La plupart des familles aborigènes vivent à la limite. Leur espérance de vie dans des villes proches de Sydney est aussi basse que 37 ans. Les maladies de Dickens sont communes, l’Australie est le seul pays développé qui n’a pas éradiqué la maladie du trachoma, qui rend aveugle les enfants aborigènes.
Pat s’est à la fois courageusement rebellée contre et a aussi obéi à la bureaucratie punitive qui peut enlever un enfant sur juste un ouï-dire. Elle a été acquittée par deux fois de fausses accusations, dont une incluant le “kidnapping” de ses propres enfants. Un psychologue l’a qualifié de parfaitement capable d’être une bonne mère.

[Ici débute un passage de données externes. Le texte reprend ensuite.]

Lemma references_invariant_witness :
  Jaeger.r_spanID
    (parent_reference (sample_span "s2" (Str (str "s1")) Undefined
                         (endpoint_of "B" "10.0.0.2")))
  = Str (str "s1").
Proof.
  refine (proj1 (proj2 (references_invariant
            (sample_span "s2" (Str (str "s1")) Undefined
               (endpoint_of "B" "10.0.0.2"))) _ _)).
  left.
Defined.

(** ** The two modes of [durationToMs], over IEEE doubles *)

(** *** Rounding keeps a positive number positive *)















(** *** [durationToMs] over doubles *)






(** ** Last write wins, in every trace *)

(** X19: in every non-empty trace, spans of the service "__proto__" or not,
    the process table has one entry per distinct service name other than
    "__proto__", and the entry of such a name is the record of the last span
    of that name, whose [ip] tag holds that span's [ipv4]. *)
Theorem processes_last_write_wins_everywhere (trace : list Zipkin.Span)
    (t : Jaeger.Trace) :
  transformTraceData trace = Some t ->
  dict_size (Jaeger.processes t)
  = length (remove_dups
              (filter (fun n => n <> proto_key) (service_name <$> trace))) /\
  (forall l1 span l2,
     trace = l1 ++ span :: l2 ->
     service_name span <> proto_key ->
     (forall later, later ∈ l2 -> service_name later <> service_name span) ->
     exists p, own (Jaeger.processes t) !! service_name span = Some p /\
       ip_tag p = Some {| Jaeger.p_key := str "ip";
                          Jaeger.p_type := str "string";
                          Jaeger.p_value := Zipkin.ipv4 (Zipkin.localEndpoint span) |}).
Proof.
  intros H. apply transformTraceData_Some in H as (first & rest & _ & _ & _ & ->).
  split.
  - unfold dict_size. rewrite <- size_dom, add_processes_dom_filter. simpl.
    rewrite dom_empty_L, (left_id_L ∅ (∪)).
    rewrite <- (size_list_to_set (C := gset jsstring) (remove_dups _))
      by apply NoDup_remove_dups.
    f_equal. apply set_eq. intros x.
    rewrite !elem_of_list_to_set, elem_of_remove_dups. reflexivity.
  - intros l1 span l2 -> Hne Hlater. exists (process_of span).
    split; [| reflexivity].
    rewrite add_processes_app, add_processes_cons.
    rewrite add_processes_lookup_other by exact Hlater.
    rewrite own_dict_set by exact Hne. apply lookup_insert_eq.
Qed.

Lemma processes_last_write_wins_everywhere_witness :
  let a1 := sample_span "s1" Undefined Undefined (endpoint_of "A" "10.0.0.1") in
  let p := sample_span "s2" Undefined Undefined (endpoint_of "__proto__" "10.0.0.2") in
  let a2 := sample_span "s3" Undefined Undefined (endpoint_of "A" "10.0.0.3") in
  exists t, transformTraceData [a1; p; a2] = Some t /\
    dict_size (Jaeger.processes t) = 1 /\
    exists r, own (Jaeger.processes t) !! str "A" = Some r /\
      ip_tag r = Some {| Jaeger.p_key := str "ip";
                         Jaeger.p_type := str "string";
                         Jaeger.p_value := Str (str "10.0.0.3") |}.
Proof.
  intros a1 p a2. eexists. split; [reflexivity |].
  destruct (processes_last_write_wins_everywhere [a1; p; a2] _ eq_refl)
    as [Hsize Hlast].
  split.
  - rewrite Hsize. vm_compute. reflexivity.
  - apply (Hlast [a1; p] a2 []); [reflexivity | discriminate |].
    intros later Hin. inversion Hin.
Defined.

Josie Crawshaw, une ex-directrice d’une organisation respectée de soutien aux familles dans la ville de Darwin m’a dit: “Dans les zones reculées, les fonctionnaires y vont en avion très tôt le matin et emmènent les enfant à des milliers de kilomètres de leurs communautés. Il n’y a aucune explication donnée, aucun soutien et l’enfant peut disparaître à tout jamais.”
En 2012, la coordinatrice générale de l’organisation Remote Services des Territoires du Nord, Olga Havnen a été virée lorsqu’elle révèla que près de 80 millions de dollars étaient dépensés à la surveillance et à l’enlèvement des enfants aborigènes, comparés aux seuls 500 000 dollars aloués pour le soutien des mêmes familles appauvries. Elle m’a dit: “Les raisons principales d’enlèvement des enfants à leurs familles sont à cause de problèmes sociaux qui sont directement liés à la pauvreté et à l’inégalité. L’impact sur les familles est simplement horrible parce que s’ils ne sont pas réunis dans les 6 mois, il est fort probable qu’ils ne se reverront plus jamais. Si l’Afrique du Sud faisait cela, il y aurait une protestation internationale.”
Elle et bien d’autres à la longue expérience, avec lesquels j’ai eu des entretiens se sont tous fait l’écho du rapport “Ramenez-les à la Maison”, qui décrivait une “attitude” officielle en Australie à l’encontre des Aborigènes comme étant “moralement déficient”. Un porte-parole de Département des Familles et des Services Communautaires a dit que la majorité des enfants aborigènes enlevés à leurs familles en Nouvelle-Galles du Sud étaient placés chez des suppléants indigènes. D’après les réseaux de soutien aborigènes, ceci n’est qu’un écran de fumée, ceci ne veut pas dire familles d’accueuil et le contrôle par la division est le véritable succès de la bureaucratie.
J’ai rencontré un groupe de grands-mères aborigènes, toutes des survivantes de la première génération volée, toutes ont eu des petit-enfants qui ont été volés. “Nous vivons de nouveau dans la peur” ont-elles toutes dit. David Shoebridge, un député vert ma dit: “La vérité est la suivante, il y a un véritable marché chez les blancs pour ces enfants, spécifiquement les bébés.”
Le parlement de Nouvelle-Galles du Sud va bientôt débattre d’une législation qui va introduire l’adoption forcée et le “gardiennage”. Les enfants de moins de deux ans seront concernés, sans le consentement de la mère, s’ils ont été “enlevés” depuis plus de 6 mois. Pour beaucoup de mères aborigènes comme Pat, cela peut prendre jusqu’à 6 mois pour reprendre contact avec leurs enfants. “Cela met les familles aborigènes manifestement sur la voie de l’échec”, a dit Shoebridge.

J’ai demandé pourquoi à Josie Crawshaw. “L’ignorance voulue de l’Australie au sujet de ses nations premières est maintenant devenue une sorte de tolérance qui arrive au point que vous pouvez écraser un groupe entier de l’humanité et cela n’est pas dérangeant.”